The following screenshot shows the Document Viewer with a local PDF document that is hosted by the Kestrel web server that is running on the local machine.
Starting Kestrel
In addition to the application itself, another task is started in the Program.cs of the Windows Forms application.
[STAThread]
static void Main()
{
Task.Run(() => StartWebServer());
ApplicationConfiguration.Initialize();
Application.Run(new Form1());
}
The StartWebServer method basically creates the Kestrel web server that is listening on a specific IP and port number.

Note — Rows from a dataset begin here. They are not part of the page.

Lemma create_refuses_at_capacity_witness :
  cat_indices (INDEX_NAME_PREFIX +:+ "*") "index" "index:desc" Double.full
    = (Returned (Double.listing Double.full), Double.full)
  /\ Py.len (Py.split (Double.listing Double.full)) >= MAX_IDX_LIM
  /\ exists message,
       create_a_single_index "ord!ers" Double.full =
         ([Engine (CatIndices (INDEX_NAME_PREFIX +:+ "*") "index" "index:desc")],
          Returned (Envelope message 406), Double.full).
Proof.
  split; [reflexivity | split; [vm_compute; discriminate |]].
  apply (create_refuses_at_capacity "ord!ers" (Double.listing Double.full)
           Double.full Double.full).
  - reflexivity.
  - vm_compute; discriminate.
Defined.

Lemma missing_index_short_circuits_witness :
  allowed "orders" = true
  /\ indices_exists (normalized "orders") Double.one = (Returned false, Double.one)
  /\ exists message status,
       run_operation (SearchText "pen") "orders" Double.one =
         ([Engine (IndicesExists (normalized "orders"))],
          Returned (Envelope message status), Double.one)
       /\ status = 404.
Proof.
  split; [reflexivity | split; [reflexivity |]].
  apply (missing_index_short_circuits (SearchText "pen") "orders" Double.one Double.one);
    reflexivity.
Defined.

Lemma search_timeout_is_408_witness :
  (exists text,
     run_operation (SearchKeyword "pen") "a" Double.timing_out =
       ([Engine (IndicesExists (normalized "a"));
         Engine (Search {| index := "tdp_a"; body := None;
                           query := Some (QueryString "pen");
                           size := Some 100; request_timeout := Some 30 |});
         Print text],
        Returned (Envelope "Request timed out" sc.HTTP_408_REQUEST_TIMEOUT),
        Double.timing_out))
  /\ sc.HTTP_408_REQUEST_TIMEOUT = 408
  /\ forall message,
       Envelope "Request timed out" sc.HTTP_408_REQUEST_TIMEOUT
       <> Envelope message sc.HTTP_404_NOT_FOUND.
Proof.
  assert (Hallowed : allowed "a" = true) by reflexivity.
  assert (Hexists : indices_exists (normalized "a") Double.timing_out
                    = (Returned true, Double.timing_out)) by reflexivity.
  destruct (search_timeout_is_408 (SearchKeyword "pen") "a" Double.timing_out
              Double.timing_out eq_refl Hallowed Hexists)
    as (kw & Hcalls & Htimeout & Hcode & Hdistinct).
  assert (Hkw : [ {| index := "tdp_a"; body := None; query := Some (QueryString "pen");
                     size := Some 100; request_timeout := Some 30 |} ] = [kw])
    by exact Hcalls.
  injection Hkw as <-.
  split; [| split; [exact Hcode | exact Hdistinct]].
  apply (Htimeout "Connection timed out" Double.timing_out). reflexivity.
Defined.

Lemma normalized_idempotent_witness :
  Py.startswith "tdp_orders" INDEX_NAME_PREFIX = true
  /\ normalized "tdp_orders" = "tdp_orders"
  /\ normalized (normalized "orders") = normalized "orders".
Proof.
  split; [reflexivity | split].
  - apply (proj1 normalized_idempotent "tdp_orders"). reflexivity.
  - apply (proj2 normalized_idempotent "orders").
Defined.
(* ===== verification/_CoqProject ===== *)
-Q . S2P
Prelude.v
GoLib.v
IncStr.v
GoText.v
Errors.v
APIErrors.v
Metadata.v
GoTime.v
GoDate.v
Base64.v
NsLock.v
Pool.v
Drive.v
World.v
HashReader.v
Client.v
HttpRange.v
Names.v
Buckets.v
Reference.v
Objects.v
ObjectsSpec.v
Listing.v
ListingSpec.v
Multipart.v
MultipartSpec.v
Encodable.v
ReadSpec.v
GetSpec.v
RoundTrip.v
Session.v
MultipartGet.v
UploadSpec.v
Scenario.v
Guarantees.v
Proto.v
Wire.v
WireSpec.v
Wildcard.v
Condition.v
Policy.v
Locker.v
Dsync.v
Bufio.v
Streaming.v
StreamingSpec.v
Credentials.v
SignV4.v
SignV4Parse.v
SignV4Canon.v
SignV4Spec.v
SignedUpload.v
IamPolicy.v
Iam.v
IamSpec.v
AuthHeader.v
SignV2.v
PolicySys.v
Jwt.v
JwtSpec.v
Auth.v
AuthSpec.v
AccessFindings.v
ObjectLock.v
ObjectLockSpec.v
LockHandlers.v
LockHandlersSpec.v
Lifecycle.v
LifecycleSpec.v
LifecycleOps.v
LifecycleOpsSpec.v
Crypto.v
CryptoSpec.v
Encryption.v
EncryptionSpec.v
GetHandler.v
GetHandlerSpec.v
PutHandler.v
HandlerFindings.v
Findings.v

private static void StartWebServer()
{
var assembly = Assembly.Load("TXTextControl.Web.MVC.DocumentViewer");
var builder = WebHost.CreateDefaultBuilder();
var app = builder
.UseKestrel(options => options.Listen(IPAddress.Parse("127.0.0.1"), 8888))
.UseContentRoot(Directory.GetCurrentDirectory())
.UseWebRoot(Path.Combine(Directory.GetCurrentDirectory(), "wwwroot"))
.ConfigureServices((services) =>
{
services.AddCors();
services.AddMvc().AddMvcOptions(options =>
{
options.EnableEndpointRouting = false;
}).AddApplicationPart(assembly);
})
.Configure(app =>
{
app.UseHttpsRedirection();
app.UseRouting();
app.UseCors(builder =>
{
builder.AllowAnyOrigin()
.AllowAnyMethod()
.AllowAnyHeader();
});
app.UseAuthorization();
app.UseStaticFiles(new StaticFileOptions()
{
FileProvider = new PhysicalFileProvider(Path.Combine(Directory.GetCurrentDirectory(), "wwwroot")),
RequestPath = ""
});
app.UseMvcWithDefaultRoute();
}).Build();
app.Run();
}
The trick is to add an ApplicationPart to the MVC routing by loading the Document Viewer assembly. This allows the Document Viewer to process controller requests necessary for viewer operations.
The Kestrel server adds MVC routing options and static data that is located in a folder named wwroot. This folder contains a file named viewer.html and is located in the root of your Windows Forms application.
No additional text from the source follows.